I have a couple of sinister photographs to show to comrade Loudon: they were taken recently outside a cafe in Riverhead, on the western edge of Auckland. Unfortunately, I missed out on identifying the owner of the personalised numberplate TITO: he or she nipped up out while I was preoccupied with my oversized rhubarb and lemon muffin.

Riverhead is an old gumdiggers' village, and the gumdigging industry was dominated, at the point of production if not the point of sale, by Dalmatians and Maori. In many parts of Northland, the two peoples intermarried, and in his great poem 'An Ordinary Day Beyond Kaitaia' Kendrick Smithyman celebrates the 'Polynesian Slavic' identity such alliances created.

Some people regarded the confluence of Maori and Dalmatian cultures less happily than Smithyman. In his handsome and disturbing book The Policeman and the Prophet, Mark Derby shows how members of the Anglo-Saxon establishment saw members of both groups as dangerous aliens, who had to be controlled with force.

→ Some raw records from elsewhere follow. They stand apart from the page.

(* ===== verification/Supervise.v ===== *)
(** * Supervised doors (the goroutines of Supervisor in src/doors/install.go)

    The table of Doors.v with what runs behind it: a goroutine per supervised
    door that starts the binary, waits for it and starts it again, interleaved
    with Launch and Stop, which hold the supervisor's lock. *)

From S2P Require Import Prelude Doors.

(** ** State *)

(** [sp.cmd]: none yet, made but not (or not successfully) started, started and
    running or not any more. *)
Inductive command := NoCmd | Made | Started (alive : bool).

(** Where [supervise] stands: at the first select, between [sp.cmd = cmd] and
    [cmd.Start], in [cmd.Wait], at the second select, at the third, returned. *)
Inductive point := AtTop | BeforeStart | InWait | AfterWait | Sleeping (backoff : Z) | Done.

Record goroutine := Goroutine {
  g_door : superProc; g_stop : bool; g_cmd : command; g_pc : point; g_backoff : Z
}.

(** [procs] maps a name to its goroutine. *)
Record state := State { procs : gmap bytes Z; gos : gmap Z goroutine; next_id : Z }.

Definition NewSupervisor : state := State ∅ ∅ 0.

Definition at_ (pc : point) (g : goroutine) : goroutine := Goroutine (g_door g) (g_stop g) (g_cmd g) pc (g_backoff g).
Definition with_cmd (c : command) (g : goroutine) : goroutine := Goroutine (g_door g) (g_stop g) c (g_pc g) (g_backoff g).
Definition set_gos (m : gmap Z goroutine) (s : state) : state := State (procs s) m (next_id s).

(** ** Steps *)

(** [Launch]; [mkdir]: whether the data directory can be made. *)
Definition Launch (mkdir : bool) (name : bytes) (d : superProc) (s : state) : bool * state :=
  match procs s !! name with
  | Some _ => (true, s)
  | None =>
      if mkdir then
        (true, State (<[name := next_id s]> (procs s)) (<[next_id s := Goroutine d false NoCmd AtTop (10 ^ 9)]> (gos s)) (next_id s + 1))
      else (false, s)
  end.

(** [close(sp.stop)] and the kill of the process, if [sp.cmd] has one. *)
Definition end_door (g : goroutine) : goroutine :=
  Goroutine (g_door g) true (match g_cmd g with Started _ => Started false | c => c end) (g_pc g) (g_backoff g).

Definition Stop (name : bytes) (s : state) : state :=
  match procs s !! name with
  | None => s
  | Some i => State (delete name (procs s)) (alter end_door i (gos s)) (next_id s)
  end.

Definition StopAll (s : state) : state :=
  State ∅ (map_imap (λ i g, Some (if bool_decide (i ∈ (map_to_list (procs s)).*2) then end_door g else g)) (gos s)) (next_id s).

(** The next step of a goroutine; [starts]: whether the binary starts, [ran] how
    long it ran, [early] whether the last select sees the stop. *)
Definition supervise (starts : bool) (ran : Z) (early : bool) (g : goroutine) : goroutine :=
  match g_pc g with
  | AtTop => if g_stop g then at_ Done g else at_ BeforeStart (with_cmd Made g)
  | BeforeStart => if starts then at_ InWait (with_cmd (Started true) g) else at_ AfterWait g
  | InWait => match g_cmd g with Started true => g | _ => at_ AfterWait g end
  | AfterWait =>
      if g_stop g then at_ Done g
      else let '(sleep, b) := relaunch ran (g_backoff g) in
           Goroutine (g_door g) false (g_cmd g) (Sleeping sleep) b
  | Sleeping _ => if g_stop g && early then at_ Done g else at_ AtTop g
  | Done => g
  end.

(** The process ends by itself. *)
Definition dies (g : goroutine) : goroutine :=
  match g_cmd g with Started _ => with_cmd (Started false) g | _ => g end.

Inductive step : state -> state -> Prop :=
  | step_launch b n d s : step s (Launch b n d s).2
  | step_stop n s : step s (Stop n s)
  | step_stop_all s : step s (StopAll s)
  | step_supervise i b r e s : step s (set_gos (alter (supervise b r e) i (gos s)) s)
  | step_dies i s : step s (set_gos (alter dies i (gos s)) s).

Definition reachable (s : state) : Prop := rtc step NewSupervisor s.

Definition alive (i : Z) (s : state) : Prop := exists g, gos s !! i = Some g /\ g_cmd g = Started true.

(** ** Lemmas *)

(** The command fits the place; a goroutine that has returned was stopped. *)
Definition fits (g : goroutine) : Prop :=
  match g_pc g with
  | BeforeStart => g_cmd g = Made
  | InWait => exists b, g_cmd g = Started b
  | Done => g_stop g = true /\ g_cmd g <> Started true
  | _ => g_cmd g <> Started true
  end.

(** Every name has the one goroutine that is not stopped, and no other. *)
Record inv (s : state) : Prop := {
  i_fits : forall i g, gos s !! i = Some g -> fits g;
  i_table : forall n i, procs s !! n = Some i -> exists g, gos s !! i = Some g /\ g_stop g = false;
  i_named : forall i g, gos s !! i = Some g -> g_stop g = false -> exists n, procs s !! n = Some i;
  i_apart : forall n m i, procs s !! n = Some i -> procs s !! m = Some i -> n = m;
  i_next : forall i g, gos s !! i = Some g -> i < next_id s
}.

Lemma fits_supervise b r e g : fits g -> fits (supervise b r e g) /\ g_stop (supervise b r e g) = g_stop g.
Proof.
  unfold supervise, relaunch. destruct g as [d st c pc bo]. destruct pc; cbn; intros F.
  - by destruct st.
  - subst c. destruct b; cbn; [split; [by eexists|done]|done].
  - destruct F as [[] ->]; cbn; [split; [by eexists|done]|done].
  - by destruct st.
  - destruct (st && e) eqn:E; [|done]. by apply andb_true_iff in E as [-> _].
  - done.
Qed.

Lemma fits_dies g : fits g -> fits (dies g) /\ g_stop (dies g) = g_stop g.
Proof. unfold dies, fits. destruct g as [d st c pc bo]. destruct c; cbn; [done..|]. destruct pc; cbn; try done; naive_solver. Qed.

Lemma fits_end g : fits g -> fits (end_door g).
Proof. unfold fits, end_door. destruct g as [d st c pc bo]; destruct c, pc; cbn; naive_solver. Qed.

Lemma inv_alter f i s : (forall g, fits g -> fits (f g) /\ g_stop (f g) = g_stop g) -> inv s -> inv (set_gos (alter f i (gos s)) s).
Proof.
  intros Hf [I1 I2 I3 I4 I5].
  assert (F : forall j g', alter f i (gos s) !! j = Some g' -> exists g, gos s !! j = Some g /\ fits g' /\ g_stop g' = g_stop g).
  { intros j g'. rewrite lookup_alter. case_decide as E; [|intros Hj; exists g'; eauto].
    intros (g & Hg & ->)%fmap_Some. subst j. exists g. destruct (Hf g); eauto. }
  split; cbn; try done.
  - intros j g' (g & _ & ? & _)%F. done.
  - intros n j Hn. destruct (I2 n j Hn) as (g & Hg & Hs). rewrite lookup_alter. case_decide; subst; [|eauto].
    rewrite Hg. exists (f g). split; [done|]. destruct (Hf g) as [_ ->]; eauto.
  - intros j g' (g & Hg & _ & E)%F Hs. apply (I3 j g Hg). congruence.
  - intros j g' (g & Hg & _)%F. eauto.
Qed.

Lemma inv_Stop n s : inv s -> inv (Stop n s).
Proof.
  intros [I1 I2 I3 I4 I5]. unfold Stop. destruct (procs s !! n) as [i|] eqn:E; [|by split].
  assert (F : forall j g', alter end_door i (gos s) !! j = Some g' ->
    exists g, gos s !! j = Some g /\ fits g' /\ (j = i \/ g' = g) /\ (j = i -> g_stop g' = true)).
  { intros j g'. rewrite lookup_alter. case_decide as D; [|intros Hj; exists g'; naive_solver].
    intros (g & Hg & ->)%fmap_Some. subst j. exists g. split_and!; [done|by apply fits_end, (I1 i)|by left|done]. }
  split; cbn.
  - intros j g' (g & _ & ? & _)%F. done.
  - intros m j. rewrite lookup_delete_Some. intros [Hm Hj]. destruct (I2 m j Hj) as (g & Hg & Hs). exists g.
    rewrite lookup_alter, decide_False; [done|]. intros ->. by apply Hm, (I4 _ _ j).
  - intros j g' (g & Hg & _ & Ho & Hi)%F Hs. destruct Ho as [->| ->]; [by rewrite Hi in Hs|].
    destruct (I3 j g Hg Hs) as [m Hm]. exists m. apply lookup_delete_Some. split; [|done]. intros ->. rewrite E in Hm. injection Hm as ->.
    by rewrite Hi in Hs.
  - intros a b j [_ ?]%lookup_delete_Some [_ ?]%lookup_delete_Some. eauto.
  - intros j g' (g & Hg & _)%F. eauto.
Qed.

Lemma inv_StopAll s : inv s -> inv (StopAll s).
Proof.
  intros [I1 I2 I3 I4 I5]. unfold StopAll.
  assert (F : forall j g', gos (StopAll s) !! j = Some g' -> exists g, gos s !! j = Some g /\ fits g' /\ g_stop g' = true).
  { intros j g'. cbn. rewrite map_lookup_imap. intros (g & Hg & [= <-])%bind_Some. exists g. split; [done|].
    case_bool_decide as D; [split; [by apply fits_end, (I1 j)|done]|]. split; [by apply (I1 j)|].
    destruct (g_stop g) eqn:Hs; [done|]. exfalso. apply D. destruct (I3 j g Hg Hs) as [n Hn].
    apply list_elem_of_fmap. exists (n, j). split; [done|]. by apply elem_of_map_to_list. }
  split; cbn.
  - intros j g' (g & _ & ? & _)%F. done.
  - intros n i. by rewrite lookup_empty.
  - intros j g' (g & _ & _ & Ht)%F Hs. congruence.
  - intros n m i. by rewrite lookup_empty.
  - intros j g' (g & Hg & _)%F. eauto.
Qed.

Lemma inv_Launch b n d s : inv s -> inv (Launch b n d s).2.
Proof.
  intros I. unfold Launch. destruct (procs s !! n) as [i|] eqn:E; [done|]. destruct b; [|done]. cbn [snd].
  destruct I as [I1 I2 I3 I4 I5].
  assert (Hf : gos s !! next_id s = None). { destruct (gos s !! next_id s) eqn:G; [apply I5 in G; lia|done]. }
  assert (Hp : forall m, procs s !! m = Some (next_id s) -> False).
  { intros m Hm. destruct (I2 _ _ Hm) as (g & Hg & _). congruence. }
  split; cbn.
  - intros j g [[<- <-]|[_ ?]]%lookup_insert_Some; [done|eauto].
  - intros m j [[<- <-]|[_ Hm]]%lookup_insert_Some; [eexists; by rewrite lookup_insert_eq|].
    destruct (I2 m j Hm) as (g & Hg & Hs). exists g. rewrite lookup_insert_ne; [done|congruence].
  - intros j g [[<- <-]|[_ Hg]]%lookup_insert_Some Hs; [exists n; by rewrite lookup_insert_eq|].
    destruct (I3 j g Hg Hs) as [m Hm]. exists m. rewrite lookup_insert_ne; [done|congruence].
  - intros a c j [[<- <-]|[_ ?]]%lookup_insert_Some [[<- E2]|[_ ?]]%lookup_insert_Some; try done; try (subst; by exfalso; eauto).
    eauto.
  - intros j g [[<- <-]|[_ Hg]]%lookup_insert_Some; [lia|]. specialize (I5 j g Hg). lia.
Qed.

Lemma inv_step s s' : step s s' -> inv s -> inv s'.
Proof.
  destruct 1; [apply inv_Launch|apply inv_Stop|apply inv_StopAll|apply inv_alter; apply fits_supervise|apply inv_alter; apply fits_dies].
Qed.

Lemma supervisor_inv s : reachable s -> inv s.
Proof.
  assert (forall s1 s2, rtc step s1 s2 -> inv s1 -> inv s2) as R.
  { induction 1; [done|]. intros. eauto using inv_step. }
  intros Hr. apply (R _ _ Hr). split; cbn; intros *; by rewrite ?lookup_empty.
Qed.

(** A goroutine that is stopped, has no process and will start none. *)
Definition over (g : goroutine) : Prop := g_stop g = true /\ g_cmd g <> Started true /\ g_pc g <> BeforeStart.

Lemma over_end g : g_pc g <> BeforeStart -> over (end_door g).
Proof. intros Hp. split_and!; [done|unfold end_door; cbn; by destruct (g_cmd g)|done]. Qed.

Lemma over_step i s s' : inv s -> step s s' -> (exists g, gos s !! i = Some g /\ over g) -> exists g, gos s' !! i = Some g /\ over g.
Proof.
  intros I St (g & Hg & Hs & Hc & Hp).
  assert (A : forall f j, (over (f g)) -> exists g', alter f j (gos s) !! i = Some g' /\ over g').
  { intros f j Hf. rewrite lookup_alter. case_decide; subst; [|by exists g]. exists (f g). by rewrite Hg. }
  destruct St as [b n d s|n s|s|j b r e s|j s]; cbn.
  - exists g. split; [|done]. unfold Launch. destruct (procs s !! n); [done|]. destruct b; [|done]. cbn.
    rewrite lookup_insert_ne; [done|]. intros <-. apply (i_next _ I) in Hg. lia.
  - unfold Stop. destruct (procs s !! n); [|by exists g]. by apply A, over_end.
  - rewrite map_lookup_imap, Hg. cbn. eexists. split; [done|]. case_bool_decide; [by apply over_end|done].
  - apply A. unfold supervise, over. destruct g as [d st c pc bo]. cbn in *. subst st. destruct pc; cbn; try done.
    + destruct c as [| |[]]; done.
    + by destruct e.
  - apply A. unfold dies, over. destruct g as [d st c pc bo]. by destruct c.
Qed.

Lemma over_rtc i s s' : inv s -> rtc step s s' -> (exists g, gos s !! i = Some g /\ over g) -> exists g, gos s' !! i = Some g /\ over g.
Proof. intros I R. induction R as [|s1 s2 s3 St R IH]; [done|]. intros G. apply IH; [by eapply inv_step|by eapply over_step]. Qed.

(** ** Properties *)

(** Whatever happens to the supervisor, a supervised name has one goroutine that
    keeps it running and no other goroutine is left unstopped; each has at most
    the process it waits for. *)
Theorem supervised_once (s : state) (Hr : reachable s) :
  (forall i g, gos s !! i = Some g ->
     (g_stop g = false <-> exists n, procs s !! n = Some i) /\ (g_cmd g = Started true -> g_pc g = InWait)) /\
  (forall n m i, procs s !! n = Some i -> procs s !! m = Some i -> n = m).
Proof.
  apply supervisor_inv in Hr as [I1 I2 I3 I4 I5]. split; [|done]. intros i g Hg. split; [split; [eauto|]|].
  - intros [n Hn]. destruct (I2 n i Hn) as (g' & Hg' & Hs). congruence.
  - intros Hc. specialize (I1 i g Hg). unfold fits in I1.
    destruct (g_pc g); try done; [by rewrite Hc in I1|by destruct I1].
Qed.

(** C34: Stopping a door ends it for good, whatever follows, unless its goroutine is
    just about to start the process: then the process is started after the stop,
    and no later Stop or StopAll reaches it. *)
Theorem stop_ends_door (s : state) (name : bytes) (i : Z) (g : goroutine)
    (Hr : reachable s) (Hn : procs s !! name = Some i) (Hg : gos s !! i = Some g) :
  (g_pc g <> BeforeStart -> forall s', rtc step (Stop name s) s' -> ~ alive i s') /\
  (g_pc g = BeforeStart -> forall r e,
     let s1 := set_gos (alter (supervise true r e) i (gos (Stop name s))) (Stop name s) in
     step (Stop name s) s1 /\ alive i s1 /\ (forall n, alive i (Stop n s1)) /\ alive i (StopAll s1)).
Proof.
  pose proof (supervisor_inv s Hr) as I. pose proof (i_fits _ I i g Hg) as F.
  assert (E : gos (Stop name s) !! i = Some (end_door g)).
  { unfold Stop. rewrite Hn. cbn. rewrite lookup_alter, decide_True by done. by rewrite Hg. }
  split.
  - intros Hp s' R (g' & Hg' & Ha).
    destruct (over_rtc i (Stop name s) s') as (g2 & Hg2 & _ & Hc & _); [by apply inv_Stop|done| |congruence].
    exists (end_door g). split; [done|by apply over_end].
  - intros Hp r e. cbv zeta. set (s1 := set_gos _ _). assert (I1 : inv s1).
    { apply inv_alter; [apply fits_supervise|by apply inv_Stop]. }
    assert (G : gos s1 !! i = Some (supervise true r e (end_door g))).
    { unfold s1. cbn. rewrite lookup_alter, decide_True by done. by rewrite E. }
    assert (Hs : g_stop (supervise true r e (end_door g)) = true /\ g_cmd (supervise true r e (end_door g)) = Started true).
    { unfold supervise, end_door. cbn. by rewrite Hp. }
    destruct Hs as [Hs Hc]. assert (Hno : forall n, procs s1 !! n <> Some i).
    { intros n Hi. destruct (i_table _ I1 n i Hi) as (g' & Hg' & ?). congruence. }
    split_and!; [apply step_supervise|by eexists| |].
    + intros n. eexists. split; [|exact Hc]. unfold Stop. destruct (procs s1 !! n) as [j|] eqn:Ej; [|done].
      cbn. rewrite lookup_alter, decide_False; [done|]. intros ->. by apply (Hno n).
    + eexists. split; [|exact Hc]. unfold StopAll. cbn [gos]. rewrite map_lookup_imap, G. cbn. rewrite bool_decide_false; [done|].
      intros ((n & j) & -> & Hj)%list_elem_of_fmap. apply elem_of_map_to_list in Hj. by apply (Hno n).
Qed.

(** ** Witnesses *)

Definition a_door : superProc := SuperProc (str "bin") (str "dir") (str "127.0.0.1:4000").
Definition one_door : state :=
  let s := (Launch true (str "door") a_door NewSupervisor).2 in set_gos (alter (supervise true 0 false) 0 (gos s)) s.

Lemma one_door_reachable : reachable one_door.
Proof.
  unfold one_door, reachable. cbv zeta. eapply rtc_l; [apply (step_launch true (str "door") a_door)|]. apply rtc_once, step_supervise.
Defined.

Lemma supervised_once_witness : g_stop (Goroutine a_door false Made BeforeStart (10 ^ 9)) = false.
Proof.
  apply (supervised_once one_door one_door_reachable) with (i := 0); [vm_compute; reflexivity|].
  exists (str "door"). vm_compute. reflexivity.
Defined.

Lemma stop_ends_door_witness :
  alive 0 (set_gos (alter (supervise true 0 false) 0 (gos (Stop (str "door") one_door))) (Stop (str "door") one_door)).
Proof.
  destruct (stop_ends_door one_door (str "door") 0 (Goroutine a_door false Made BeforeStart (10 ^ 9)) one_door_reachable)
    as [_ B]; [vm_compute; reflexivity|vm_compute; reflexivity|]. by destruct (B eq_refl 0 false) as (_ & A & _).
Defined.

Derby describes, with admirable coolness, a plan by New Zealand's Police Commissioner to intern all of the country's Dalmatians in a giant prison camp on low scrubby land near Cape Reinga.

Could the number plate I spotted in an old gumdigging settlement, with its trumpeting of the name of Yugoslavia's late communist leader, be a sign of a residual danger to the forces of capitalist civilisation? Is there perhaps a danger of an alliance between old-style Yugoslav commies and the hotheads of the Mana Party? The term Tito-Rangatiratanga has a certain ring, doesn't it?

Footnote: this was posted by Maps rather than Skyler. Blogger has locked me out of its site, for some reason I can't, in my primitivist ignorance, even begin to comprehend.